Monday, November 12, 2007

Tenho uma professora que encasquetou que deveríamos escrever o primeiro capítulo de um livro-reportagem, este semestre. (Bem, de qualquer forma é melhor do que ficar fazendo ensaios a respeito de pueris teóricos da comunicação.) Segue o início do meu (a bagaça toda tem dez páginas, muito longa pra pôr aqui):

Nas Ruas
Histórias escolhidas de quem vive à margem da grande highway

1
Marcelo D. gosta da rua, mora nela por que quer. Tem família, filho e um imóvel que comprou com o dinheiro que recebeu de herança depois da morte do pai, em 2001. Mas prefere a rua, mesmo debilitado, conseqüência dos 13 anos em que seu organismo está com fronteiras não patrulhadas. Marcelo é portador do vírus da Aids, desde 1994, e viciado em crack há seis anos. Álcool e cocaína fazem parte do seu cardápio de psicotrópicos há duas décadas. No mais, já passou por quase tudo: maconha, cola, anfetaminas, chás alucinógenos.
Tudo isso está configurado no rosto magro e chupado, nos braços finos em que, através da pele, pode-se ver um perfeito mapa de seu sistema circulatório.
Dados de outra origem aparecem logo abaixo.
(* ===== verification/EventsSlice.v ===== *)
(** * The event store: [store/eventsSlice.ts] and [lib/trust.ts]

    The slice keeps every event received, newest first, and the ids visible in
    the map viewport.  Its reducers are functions on [EventsState]; [dispatch] runs
    one action and [reachable] is the set of states the store can be in. *)

From Stdlib Require Import Lia.
From S2P Require Import Prelude JsNumber JsString JsStringFacts JsCollection Json SharedTypes.

Module Events.

Record EventsState : Type := mkEventsState {
  items : list SafetyEvent;
  viewportIds : list string;
  connected : bool;
  initialized : bool;
  error : option string
}.

Definition initialState : EventsState := mkEventsState [] [] false false None.

Definition set_items (f : list SafetyEvent → list SafetyEvent) (s : EventsState) : EventsState :=
  mkEventsState (f (items s)) (viewportIds s) (connected s) (initialized s) (error s).
Definition set_viewportIds (ids : list string) (s : EventsState) : EventsState :=
  mkEventsState (items s) ids (connected s) (initialized s) (error s).

(** The value of a property after [merged[key] = value] for a defined [value]. *)
Definition over {A} (incoming current : option A) : option A :=
  match incoming with Some _ => incoming | None => current end.

Definition mergeEvent (current : option SafetyEvent) (incoming : SafetyEvent) : SafetyEvent :=
  match current with
  | None => incoming
  | Some c => mkSafetyEvent
      (ev_id incoming) (ev_event_type incoming) (ev_severity incoming) (ev_title incoming)
      (over (ev_summary incoming) (ev_summary c))
      (ev_lat incoming) (ev_lng incoming)
      (over (ev_place_name incoming) (ev_place_name c))
      (over (ev_county incoming) (ev_county c))
      (ev_is_active incoming) (ev_state incoming)
      (ev_started_at incoming) (ev_created_at incoming)
      (over (ev_updated_at incoming) (ev_updated_at c))
      (over (ev_radius_meters incoming) (ev_radius_meters c))
      (over (ev_confidence incoming) (ev_confidence c))
      (over (ev_source_count incoming) (ev_source_count c))
      (over (ev_source_breakdown incoming) (ev_source_breakdown c))
      (over (ev_nostr_event_id incoming) (ev_nostr_event_id c))
      (over (ev_trust_state incoming) (ev_trust_state c))
      (over (ev_origin_class incoming) (ev_origin_class c))
  end.
(** A removal announced by token reaches nobody whose token this device does not know,
    which is every other member for a user who does not own the circle: the member stays
    listed, and the position stays on the map. *)
Lemma removed_by_token_unseen s id token ms :
  members s !! id = Some ms →
  Forall (λ m, cm_member_token m ≠ Some (Some token)) ms →
  dispatch s (MemberRemoved id None (Some token)) = s.
Proof.
  intros Hms Ht. cbn [dispatch]. unfold memberRemoved. rewrite Hms.
  assert (List.filter (kept None (Some token)) ms = ms) as ->.
  { clear Hms. induction Ht as [|m ms Hm Ht IH]; [done|]. cbn [List.filter]. rewrite IH.
    replace (kept None (Some token) m) with true; [done|]. symmetry. unfold kept, same_token.
    destruct (cm_member_token m) as [[t|]|]; [|done..]. apply negb_true_iff, String.eqb_neq. congruence. }
  unfold set_members. rewrite insert_id by done. by destruct s.
Qed.

(** *** A concrete circle, as a member who does not own it sees it *)

Definition family : Circle :=
  mkCircle "c1" None None None (Some 1%Z) None None None None "2026-01-01" (Some false).
Definition member (pk : string) : CircleMember :=
  mkCircleMember "c1" (Some None) (int 5) "HIGH" "2026-01-01" None (Some ACTIVE) None None (Some pk) None.
Definition here : DecryptedLocation :=
  mkLocation (int 1) (int 36) "2026-01-01" None (Some (int 100)) None None.
Definition together : CirclesState :=
  fold_left dispatch [CircleLoaded family [member "ana"; member "ben"]; LocationReceived "ana" here;
    LocationReceived "ben" here] initialState.

Lemma circles_well_formed_witness : well_formed together.
Proof. apply circles_well_formed. unfold together. cbn [fold_left]. repeat constructor. Defined.

Lemma removed_and_expired_gone_witness :
  decryptedLocations (dispatch together (MemberRemoved "c1" (Some "ana") None)) !! "ana" = None ∧
  decryptedLocations (dispatch together (LocationsPruned (int 100))) !! "ben" = None.
Proof.
  destruct (removed_and_expired_gone together "c1" "ana" (int 100)) as (_ & Hl & _ & _ & _ & Hp).
  - discriminate.
  - split; [exact Hl|]. destruct (decryptedLocations (dispatch together _) !! "ben") eqn:E; [|done].
    apply Hp in E as [E He]. vm_compute in E. injection E as <-. discriminate He.
Defined.

Example removal_by_token :
  dispatch together (MemberRemoved "c1" None (Some "t-ana")) = together ∧
  is_Some (decryptedLocations together !! "ana").
Proof.
  split; [|by eexists]. eapply removed_by_token_unseen; [reflexivity|]. by repeat constructor.
Qed.

End Circles.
A tez calcinada pelo sol é uma máscara de rugas típica da idade, 40 anos, mas anabolizada pelos anos de vida desregrada. A voz rouca de uísque combina com o conjunto da obra. O jeito de falar, lento, arrastado, com grandes pausas e, às vezes, repetindo sentenças inteiras, revela um raciocínio que com certeza já teve dias melhores.
Marcelo D. fala em segunda marcha. Pensa, também. A vida nas ruas não poupou seus sistemas cognitivos. Raramente consegue elaborar períodos muito longos sem se perder. Freqüentemente precisa voltar, retomar o raciocínio – o que muitas vezes faz com que o mesmo fato tenha versões diferentes, na sua tentativa de se fazer entender. Não há como saber o que é verdade ou o que é fantasia na história de sua vida. Percebe-se facilmente que seu cérebro está em um processo de degeneração irremediável.
A fantasia de Marcelo é nutrida pelos livros. Ele é um leitor contumaz, freqüenta a Biblioteca Pública do Paraná, passa horas lá dentro, entre Balzacs e Rimbauds. Usa a literatura para calafetar as lacunas que o álcool e as drogas produziram em sua memória. Quando conversamos, reconheci em uma de suas histórias a passagem de uma obra de Charles Bukowski, escritor americano: “Tinha um trabalho burocrático de merda, mas gostava de ler e às vezes escrevia alguma coisa. Gostava de escrever e tinha boas idéias, até. Mas daí eu bebia e fodia tudo”.
O trabalho burocrático de merda de Marcelo D. era na Prefeitura de Curitiba, onde dava aulas de datilografia. Antes disso, tinha trabalhado numa agência de publicidade, mas não consegue explicar exatamente em qual cargo. Deduzi, por suas explicações, que trabalhava no setor de criação. Vinha de família abastada e, apesar de já ser usuário de cocaína, tinha uma vida relativamente tranqüila até 1994.
Nessa época, enfraquecido por alguma doença que não podia identificar, Marcelo visitou um primo médico. O parente pediu uma amostra de sangue, para fazer alguns exames, a fim de descobrir qual era o mal que o havia tornado imprestável para qualquer atividade nos últimos dias. Desconfiava de anemia. Quinze dias depois, o primo chamou Marcelo:
– Marcelo, quando você vai parar com esse negócio de cocaína? – quis saber o primo.
– Quando morrer, eu paro.
– E se você pegar Aids?
– Se pegar Aids vou continuar do mesmo jeito, minha vida vai ser igual.
O primo, então, assinou a sentença: disse a Marcelo que havia mandado seu sangue para um teste de HIV. Sim, ele era soro positivo. No início, não se abalou. Pensou que tudo fosse uma armação do médico da família com sua mãe, numa vã tentativa de faze-lo perceber que precisava puxar o freio de mão. Mas Marcelo não só cumpriu o que havia dito ao primo, como foi além. Saiu de casa e começou a sobreviver cuidando de carros nas ruas.